Research With Broad Health Policy Implications Highlighted in NAMI Decade of the Brain

Arlington, VA -- Several promising, large-scale studies suggest early intervention in schizophrenia may forestall the worst long-term outcomes for this devastating brain disorder, reports the latest issue of The Decade of the Brain, a quarterly science-based publication of the National Alliance for the Mentally Ill (NAMI). Further, some promising data are emerging that augur the possibility of preventing the most debilitating and financially draining symptoms.

"Thousands of American families know that schizophrenia can strike just as teen-aged sons and daughters are poised to advance in education, careers, and adult lives," said Laurie M. Flynn, NAMI's executive director. "The results are usually a quick descent to severe disability that lasts a lifetime and an overwhelming drain on family resources that leads many into crushing poverty."

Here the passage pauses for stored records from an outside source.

(* ===== verification/TestLock.v ===== *)
(** * The lock of the integration tests: [internal/testutil/integration_lock.go]

    Tests of several packages, in several processes, share one database; each
    takes an advisory lock of PostgreSQL first.  Such a lock belongs to a
    session and stacks: it is free again when the session has unlocked it as
    often as it has locked it, or has ended.  A pool hands a connection to one
    borrower at a time. *)
From stdpp Require Import relations.
From S2P Require Import Prelude.

Definition integrationLockID : Z := 424242.

(** ** Advisory locks *)

(** A session is a number; a held lock has its session and how often. *)
Definition held_lock : Type := nat * nat.

(** [None] when the call has to wait. *)
Definition pg_advisory_lock (s : nat) (id : Z) (locks : gmap Z held_lock) : option (gmap Z held_lock) :=
  match locks !! id with
  | None => Some (<[id := (s, 1%nat)]> locks)
  | Some (owner, k) => if decide (owner = s) then Some (<[id := (s, S k)]> locks) else None
  end.

Definition pg_advisory_unlock (s : nat) (id : Z) (locks : gmap Z held_lock) : gmap Z held_lock :=
  match locks !! id with
  | Some (owner, k) =>
      if decide (owner = s) then
        if decide (k = 1%nat) then delete id locks else <[id := (s, pred k)]> locks
      else locks
  | None => locks
  end.

Definition end_session (s : nat) (locks : gmap Z held_lock) : gmap Z held_lock :=
  filter (fun p => p.2.1 ≠ s) locks.

(** ** Tests *)

(** Where a test is with [AcquireIntegrationLock]: before it, waiting for the
    lock, between it and the function it returned, after that function, or
    failed in either. *)
Inductive test_phase := Outside | Asking (s : nat) | Inside (s : nat) | Left | Fatal.

Definition borrowed (p : test_phase) : option nat :=
  match p with Asking s | Inside s => Some s | _ => None end.

Record lock_state := mkLockState {
  ls_locks : gmap Z held_lock;
  ls_alive : gset nat;
  ls_tests : list test_phase
}.

(** A failing [Exec] may or may not have taken effect; the connection goes back
    either way. *)
Inductive lock_step : lock_state → lock_state → Prop :=
| lock_acquire locks alive tests i s :
    tests !! i = Some Outside → s ∈ alive → (∀ p, p ∈ tests → borrowed p ≠ Some s) →
    lock_step (mkLockState locks alive tests) (mkLockState locks alive (<[i := Asking s]> tests))
| lock_no_connection locks alive tests i :
    tests !! i = Some Outside →
    lock_step (mkLockState locks alive tests) (mkLockState locks alive (<[i := Fatal]> tests))
| lock_granted locks locks' alive tests i s :
    tests !! i = Some (Asking s) → s ∈ alive → pg_advisory_lock s integrationLockID locks = Some locks' →
    lock_step (mkLockState locks alive tests) (mkLockState locks' alive (<[i := Inside s]> tests))
| lock_fails locks locks' alive tests i s :
    tests !! i = Some (Asking s) →
    locks' = locks ∨ s ∈ alive ∧ pg_advisory_lock s integrationLockID locks = Some locks' →
    lock_step (mkLockState locks alive tests) (mkLockState locks' alive (<[i := Fatal]> tests))
| lock_released locks alive tests i s :
    tests !! i = Some (Inside s) → s ∈ alive →
    lock_step (mkLockState locks alive tests)
      (mkLockState (pg_advisory_unlock s integrationLockID locks) alive (<[i := Left]> tests))
| lock_release_fails locks locks' alive tests i s :
    tests !! i = Some (Inside s) →
    locks' = locks ∨ s ∈ alive ∧ locks' = pg_advisory_unlock s integrationLockID locks →
    lock_step (mkLockState locks alive tests) (mkLockState locks' alive (<[i := Fatal]> tests))
| lock_session_ends locks alive tests s :
    lock_step (mkLockState locks alive tests) (mkLockState (end_session s locks) (alive ∖ {[s]}) tests).

Definition lock_start (alive : gset nat) (tests : nat) : lock_state :=
  mkLockState ∅ alive (replicate tests Outside).

(** ** What holds of any run *)

Definition has_lock (locks : gmap Z held_lock) (s : nat) : Prop :=
  ∃ k, locks !! integrationLockID = Some (s, k).

(** No connection has two borrowers. *)
Definition borrowed_once (tests : list test_phase) : Prop :=
  ∀ i j p q s, tests !! i = Some p → tests !! j = Some q → borrowed p = Some s → borrowed q = Some s → i = j.

Record lock_inv (l : lock_state) : Prop := {
  li_borrowed : borrowed_once l.(ls_tests);
  li_inside i s : l.(ls_tests) !! i = Some (Inside s) → s ∈ l.(ls_alive) → has_lock l.(ls_locks) s;
  li_held s k : Fatal ∉ l.(ls_tests) → l.(ls_locks) !! integrationLockID = Some (s, k) →
    k = 1%nat ∧ s ∈ l.(ls_alive) ∧ ∃ i, l.(ls_tests) !! i = Some (Inside s)
}.

(** What another session's calls do to a lock: nothing. *)
Lemma locked_by_other s s' locks locks' :
  has_lock locks s → s' ≠ s → pg_advisory_lock s' integrationLockID locks = Some locks' → False.
Proof. intros [k Hk] Hne. unfold pg_advisory_lock. rewrite Hk. by case_decide. Qed.

Lemma unlocked_by_other s s' locks :
  has_lock locks s → s' ≠ s → pg_advisory_unlock s' integrationLockID locks = locks.
Proof. intros [k Hk] Hne. unfold pg_advisory_unlock. rewrite Hk. by case_decide. Qed.

Lemma granted_has s locks locks' :
  pg_advisory_lock s integrationLockID locks = Some locks' → has_lock locks' s.
Proof.
  unfold pg_advisory_lock, has_lock. destruct (locks !! _) as [[o k]|]; [case_decide; [|done]|];
    intros [= <-]; eexists; apply lookup_insert_eq.
Qed.

Lemma ended_keeps s s' locks : has_lock locks s → s ≠ s' → has_lock (end_session s' locks) s.
Proof. intros [k Hk] Hne. exists k. by apply map_lookup_filter_Some. Qed.

(** A test moves on with the session it had, if any, or with none. *)
Lemma borrowed_after (tests : list test_phase) i p0 p' :
  tests !! i = Some p0 → borrowed p' = borrowed p0 ∨ borrowed p' = None →
  borrowed_once tests → borrowed_once (<[i := p']> tests).
Proof.
  intros Hi Hb Hd k j p q s Hk Hj Hp Hq.
  apply list_lookup_insert_Some in Hk as [(<- & <- & _)|[Hik Hk]], Hj as [(<- & <- & _)|[Hij Hj]]; [done| | |].
  - destruct Hb as [Hb|Hb]; [|congruence]. apply (Hd i j p0 q s); congruence.
  - destruct Hb as [Hb|Hb]; [|congruence]. apply (Hd k i p p0 s); congruence.
  - by apply (Hd k j p q s).
Qed.

Lemma no_fatal_before (tests : list test_phase) (i : nat) p p' : tests !! i = Some p → p ≠ Fatal → Fatal ∉ <[i := p']> tests → Fatal ∉ tests.
Proof.
  intros Hi Hp Hn Hin. apply Hn. apply list_elem_of_lookup in Hin as [j Hj].
  apply list_elem_of_lookup. exists j. rewrite list_lookup_insert_ne; [done|congruence].
Qed.

Lemma fatal_now (tests : list test_phase) (i : nat) p : tests !! i = Some p → Fatal ∈ <[i := Fatal]> tests.
Proof. intros Hi. apply list_elem_of_lookup. exists i. apply list_lookup_insert_eq. by eapply lookup_lt_Some. Qed.

(** The part of the invariant about who is inside, when one test moves and the
    lock of every other live test inside stays. *)
Lemma inside_after locks locks' alive tests i p0 p' :
  lock_inv (mkLockState locks alive tests) → tests !! i = Some p0 →
  (∀ s, p' = Inside s → has_lock locks' s) →
  (∀ s, (∀ s0, borrowed p0 = Some s0 → s0 ≠ s) → has_lock locks s → has_lock locks' s) →
  ∀ j s, <[i := p']> tests !! j = Some (Inside s) → s ∈ alive → has_lock locks' s.
Proof.
  intros [Hd Hi _] Hp Hnew Hold j s [(<- & Hj & _)|[Hij Hj]]%list_lookup_insert_Some Ha; [by apply Hnew|].
  apply Hold; [|by apply (Hi j)]. intros s0 Hs0 ->. by apply Hij, (Hd i j p0 (Inside s) s).
Qed.

(** The lock after a call whose effect is unknown. *)
Lemma maybe_locked s (alive : gset nat) locks locks' s' :
  locks' = locks ∨ s ∈ alive ∧ pg_advisory_lock s integrationLockID locks = Some locks' →
  s ≠ s' → has_lock locks s' → has_lock locks' s'.
Proof. intros [->|[_ Hl]] Hne Hh; [done|]. by destruct (locked_by_other s' s locks locks'). Qed.

Lemma maybe_unlocked s (alive : gset nat) locks locks' s' :
  locks' = locks ∨ s ∈ alive ∧ locks' = pg_advisory_unlock s integrationLockID locks →
  s ≠ s' → has_lock locks s' → has_lock locks' s'.
Proof. intros [->|[_ ->]] Hne Hh; [done|]. by rewrite (unlocked_by_other s'). Qed.

(** Each part of the invariant, over a step. *)
Lemma borrowed_step l l' : lock_step l l' → borrowed_once l.(ls_tests) → borrowed_once l'.(ls_tests).
Proof.
  intros Hs Hd. destruct Hs as [? ? tests i s Hi _ Hfree|? ? tests i Hi|? ? ? tests i s Hi|? ? ? tests i s Hi
    |? ? tests i s Hi|? ? ? tests i s Hi|]; cbn [ls_tests] in *; [|eapply borrowed_after; eauto..|done].
  intros k j p q s' Hk Hj Hp Hq.
  apply list_lookup_insert_Some in Hk as [(<- & <- & _)|[Hik Hk]], Hj as [(<- & <- & _)|[Hij Hj]]; [done| | |].
  - destruct (Hfree q); [by eapply list_elem_of_lookup_2|]. cbn in Hp. congruence.
  - destruct (Hfree p); [by eapply list_elem_of_lookup_2|]. cbn in Hq. congruence.
  - by apply (Hd k j p q s').
Qed.

Lemma inside_step l l' i s :
  lock_step l l' → lock_inv l → l'.(ls_tests) !! i = Some (Inside s) → s ∈ l'.(ls_alive) → has_lock l'.(ls_locks) s.
Proof.
  intros Hs Hinv. revert i s.
  destruct Hs as [locks alive tests i s Hi|locks alive tests i Hi|locks locks' alive tests i s Hi _ Hl
    |locks locks' alive tests i s Hi Hl|locks alive tests i s Hi Ha|locks locks' alive tests i s Hi Hl
    |locks alive tests s]; cbn [ls_locks ls_alive ls_tests].
  7: { intros i s' Hi Ha. assert (s' ∈ alive ∧ s' ≠ s) as [Ha' Hne] by set_solver.
    apply ended_keeps; [by apply (li_inside _ Hinv i)|done]. }
  all: intros j s'; eapply inside_after; [exact Hinv|exact Hi| |];
    [by intros ? [= <-]; eapply granted_has || done|intros s2 Hne Hh; cbn in Hne].
  all: try done.
  - destruct (locked_by_other s2 s locks locks'); eauto.
  - eapply maybe_locked; eauto.
  - rewrite (unlocked_by_other s2); eauto.
  - eapply maybe_unlocked; eauto.
Qed.

Lemma held_step l l' s0 k0 :
  lock_step l l' → lock_inv l → Fatal ∉ l'.(ls_tests) → l'.(ls_locks) !! integrationLockID = Some (s0, k0) →
  k0 = 1%nat ∧ s0 ∈ l'.(ls_alive) ∧ ∃ i, l'.(ls_tests) !! i = Some (Inside s0).
Proof.
  intros Hs Hinv Hf Hk.
  destruct Hs as [locks alive tests i s Hi|locks alive tests i Hi|locks locks' alive tests i s Hi Ha Hl
    |locks locks' alive tests i s Hi|locks alive tests i s Hi Ha|locks locks' alive tests i s Hi
    |locks alive tests s]; cbn [ls_locks ls_alive ls_tests] in *;
    try (destruct Hf; by eapply fatal_now).
  - destruct (li_held _ Hinv s0 k0) as (-> & Ha0 & j & Hj); [by eapply no_fatal_before|done|].
    split_and!; [done..|]. exists j. cbn in Hj. rewrite list_lookup_insert_ne; [done|congruence].
  - unfold pg_advisory_lock in Hl. destruct (locks !! _) as [[o k]|] eqn:Ho.
    + case_decide as Hos; [|done]. subst o.
      destruct (li_held _ Hinv s k) as (_ & _ & j & Hj); [by eapply no_fatal_before|done|]. cbn in Hj.
      assert (i = j) as <- by by apply (li_borrowed _ Hinv i j (Asking s) (Inside s) s). congruence.
    + injection Hl as <-. rewrite lookup_insert_eq in Hk. injection Hk as <- <-.
      split_and!; [done..|]. exists i. apply list_lookup_insert_eq. by eapply lookup_lt_Some.
  - destruct (li_inside _ Hinv i s Hi Ha) as [k Hs]. cbn in Hs.
    destruct (li_held _ Hinv s k) as (-> & _); [by eapply no_fatal_before|done|].
    unfold pg_advisory_unlock in Hk. rewrite Hs, !decide_True in Hk by done. by rewrite lookup_delete_eq in Hk.
  - apply map_lookup_filter_Some in Hk as [Hk Hne]. cbn in Hne.
    destruct (li_held _ Hinv s0 k0) as (-> & Ha0 & Hj); [done..|]. split_and!; [done|set_solver|done].
Qed.

Lemma lock_start_inv alive tests : lock_inv (lock_start alive tests).
Proof.
  split; cbn [lock_start ls_locks ls_alive ls_tests].
  - intros i j p q s [-> _]%lookup_replicate_1. by cbn.
  - intros i s [Hx _]%lookup_replicate_1. discriminate Hx.
  - intros s k _ Hk. by rewrite lookup_empty in Hk.
Qed.

Lemma lock_reached alive tests l : rtc lock_step (lock_start alive tests) l → lock_inv l.
Proof.
  generalize (lock_start_inv alive tests). generalize (lock_start alive tests). intros l0 Hinv Hrun.
  induction Hrun as [|l0 l1 l2 Hs _ IH]; [done|]. apply IH. split.
  - by eapply borrowed_step, Hinv.
  - intros i s. by apply inside_step with l0.
  - intros s k. by apply held_step with l0.
Qed.

(** The lock of the integration tests keeps them apart.  However tests,
    failing calls and ending sessions interleave, at most one test whose session
    lives is between the lock and the function that releases it.  As long as no
    test has failed, the lock is held by such a test alone: a test that waits
    for it, its session alive, can have it or waits for a test inside, and once
    nobody is inside it is free. *)
Theorem integration_lock_excludes alive tests l :
  rtc lock_step (lock_start alive tests) l →
  let inside i s := l.(ls_tests) !! i = Some (Inside s) ∧ s ∈ l.(ls_alive) in
  (∀ i j s s', inside i s → inside j s' → i = j) ∧
  (Fatal ∉ l.(ls_tests) →
    (∀ i s, l.(ls_tests) !! i = Some (Asking s) →
       is_Some (pg_advisory_lock s integrationLockID l.(ls_locks)) ∨ ∃ j s', inside j s') ∧
    ((∀ i s, ¬ inside i s) → l.(ls_locks) !! integrationLockID = None)).
Proof.
  intros Hrun inside. destruct (lock_reached _ _ _ Hrun) as [Hd Hi Hh].
  assert (Hfree : Fatal ∉ l.(ls_tests) → (∀ i s, ¬ inside i s) → l.(ls_locks) !! integrationLockID = None).
  { intros Hf Hn. destruct (l.(ls_locks) !! _) as [[s k]|] eqn:Hk; [|done].
    destruct (Hh s k Hf eq_refl) as (_ & Ha & i & Hin). by destruct (Hn i s). }
  split; [|intros Hf; split; [|by apply Hfree]].
  - intros i j s s' [Hp Ha] [Hq Ha']. destruct (Hi i s Hp Ha) as [k Hk], (Hi j s' Hq Ha') as [k' Hk'].
    rewrite Hk in Hk'. injection Hk' as <- _. by apply (Hd i j (Inside s) (Inside s) s).
  - intros i s Hp. destruct (l.(ls_locks) !! integrationLockID) as [[s' k]|] eqn:Hk.
    + destruct (Hh s' k Hf eq_refl) as (_ & Ha & j & Hin). right. by exists j, s'.
    + left. unfold pg_advisory_lock. rewrite Hk. by eexists.
Qed.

Schizophrenia affects up to three million Americans, with teenagers and young adults comprising 50 percent of the new cases. This life-altering brain disorder impairs a person's ability to think clearly, manage emotions, make decisions, and relate to others. It is characterized by hallucinations, delusions, confused thinking, and blunted or erratic emotions. The total cost in the United States for schizophrenia in hospitalizations, treatments, lost wages, family care-giving costs, and losses due to suicide is estimated at $50 billion.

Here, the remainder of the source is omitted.